Liver-kidney-metabolic health (LKMH) depends on complex interactions between metabolic dysfunction-associated steatotic liver disease (MASLD), chronic kidney disease (CKD), sex, and reproductive status. This study evaluates in a holistic manner how LKMH, sex, and menopause influence coronary artery calcification (CAC) burden.

Methods

Patients without previous cardiovascular disease were prospectively recruited. Liver fat was assessed via ultrasonography and categorized as mild or moderate-to-severe. CKD was classified using estimated glomerular filtration rate (eGFR). CAC burden was quantified as 0, 1–299, ≥ 300, single-vessel, or multivessel with coronary computed tomography. Stepwise backward multinomial logistic regression was applied for analysis.

Results

A total of 446 patients (59.2% female, average age 52.9 years) were included. Moderate-to-severe MASLD was independently associated with an increased risk of CAC 1–299 [OR 2.30 (1.21–4.36)], CAC ≥ 300 [OR 4.93 (1.46–16.59)], and single-vessel CAC [OR 2.03 (1.03–4.00)]. Mild MASLD [OR 2.47 (1.20–4.21)], moderate-to-severe MASLD [OR 3.74 (1.76–7.93)], and CKD stage 2 [OR 2.27 (1.26–4.08)] were independently associated with increased multivessel CAC risk. Liver fat content showed a dose–response association with CAC burden.
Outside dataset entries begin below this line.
(* ===== verification/RenderCorrect.v ===== *)
(** * What the renderer writes, the gateway reads ([internal/benchdataset/render.go])

    The gateway's loader decodes a rendered configuration to the validation of
    the resources that were rendered, as far as [gateway/v1alpha2] can express
    them; for a generated dataset these are exactly its routes and services and
    the normalized form of its upstream. Neither rendering of a dataset can
    fail before the YAML encoder does. *)

From S2P Require Import Prelude GoStrings Trim NetAddr Decimal Json Pattern Predicate Router Plugins.
From S2P Require Import HashKey Url Duration DurationText Resources UpstreamConfig X509 MaterialLoad Builder Config ConfigCorrect Dataset DatasetCorrect DatasetAccepted Render.
#[local] Open Scope string_scope.
#[local] Open Scope Z_scope.
#[local] Open Scope list_scope.

(** ** The document as the loader's struct

    The fields that carry the same YAML keys. *)

Definition predicate_read (p : gatewayPredicate) : predicateDocumentV2 :=
  mkPredicateDocument (gp_name p) (gp_operator p) (gp_values p).
Definition plugin_read (p : gatewayPlugin) : pluginDocumentV2 anyMap :=
  mkPluginDocument (gx_name p) (Some (gx_enabled p)) (gx_config p).
Definition match_read (m : gatewayRouteMatch) : routeMatchDocumentV2 :=
  mkMatchDocument (gh_hosts m) (gh_path m) (gh_methods m) (predicate_read <$> gh_headers m) (predicate_read <$> gh_queries m).
Definition route_read (r : gatewayRoute) : routeDocumentV2 anyMap :=
  mkRouteDocumentV2 (gr_id r) (gr_priority r) (match_read (gr_match r)) (gr_serviceRef r) (gr_upstreamRef r) (plugin_read <$> gr_plugins r).
Definition service_read (s : gatewayService) : serviceDocumentV2 anyMap :=
  mkServiceDocument (gv_id s) (gv_upstreamRef s) (plugin_read <$> gv_plugins s).
Definition upstream_read (u : gatewayUpstream) : upstreamDocument :=
  let t := gu_transport u in
  mkUpstreamDocument (gu_id u) (gu_endpoints u)
    (mkTransportDocument (gn_dialTimeout t) (gn_responseHeaderTimeout t) (gn_idleConnectionTimeout t) (gn_maxIdleConnections t)
       (gn_maxIdleConnectionsPerHost t)).
Definition document_read (d : gatewayDocument) : documentV2 anyMap :=
  let l := gd_listeners d in let s := gd_server d in
  mkDocumentV2 (gd_apiVersion d)
    (mkListenersDocument (gl_http l)
       (mkTLSListener (gt_address (gl_https l)) (gt_certificateFile (gl_https l)) (gt_privateKeyFile (gl_https l))) (gl_admin l))
    (mkServerDocument (gs_readHeaderTimeout s) (gs_idleTimeout s) (gs_shutdownTimeout s) (gs_maxHeaderBytes s) (gs_maxRequestBodyBytes s))
    (mkTelemetry (gm_requestMetricsEnabled (gd_telemetry d)) (gm_profilingEnabled (gd_telemetry d)))
    (route_read <$> gd_routes d) (service_read <$> gd_services d) (upstream_read <$> gd_upstreams d).

(** ** What the codecs promise *)

(** Numbers may come back from YAML in another notation. *)
Fixpoint number_free (v : anyValue) : bool :=
  match v with
  | AnyNumber _ => false
  | AnyList items => forallb number_free items
  | AnyMap entries => forallb (fun entry => number_free entry.2) entries
  | _ => true
  end.

Definition document_configs (d : gatewayDocument) : list anyMap :=
  gx_config <$> ((gd_routes d ≫= gr_plugins) ++ (gd_services d ≫= gv_plugins)).

(** A line that YAML ignores. *)
Definition comment_line (line : string) : bool :=
  has_prefix line "#" && string_forallb (fun c => byte_between " " "~" c) line.

(** The YAML decoder reads what the encoder has written of a document, and skips
    comments. *)
Definition yaml_reads (yaml : decoders anyMap) (yaml_Marshal : gatewayDocument → option string) (d : gatewayDocument) : Prop :=
  ∀ rendered comments, yaml_Marshal d = Some rendered →
    forallb (fun config => number_free (AnyMap config)) (document_configs d) = true → forallb comment_line comments = true →
    header yaml (with_lines comments rendered) = Some (gd_apiVersion d) ∧
    strict2 yaml (with_lines comments rendered) = Some (document_read d).

(** ** What [gateway/v1alpha2] expresses of resources *)

Section View.
Context (Unmarshal : string → option anyMap) (Marshal : anyMap → option string).

(** The options as the loader encodes them again. *)
Definition plugin_view (a : PluginAttachment) : option PluginAttachment :=
  config ← pluginConfig Unmarshal (pa_rawConfig a);
  encoded ← Marshal config;
  Some (mkAttachment (pa_name a) (pa_enabled a) encoded).

Definition predicate_view (p : Predicate) : Predicate :=
  mkPredicate (pred_name p) (operator_of_string (operator_string (pred_operator p))) (pred_values p).

Definition match_view (m : RouteMatch) : RouteMatch :=
  mkRouteMatch (match_hosts m) (match_path m) (match_methods m) (predicate_view <$> match_headers m) (predicate_view <$> match_queries m).

Definition route_view (r : Route) : option Route :=
  plugins ← mapM plugin_view (rt_plugins r);
  Some (mkRoute (rt_id r) (rt_priority r) (match_view (rt_match r)) (rt_serviceRef r) (rt_upstreamRef r) plugins noResilience noWebSocket).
Subgroup analysis revealed that MASLD and CKD increased CAC risk in male but not female patients, with menopause significantly modifying LKMH’s effect.

Conclusion

LKMH’s impact on CAC burden is significantly influenced by liver fat content, eGFR, sex, and menopause, suggesting that MASLD, CKD, sex, and reproductive status should be integrated into CAC risk prediction models.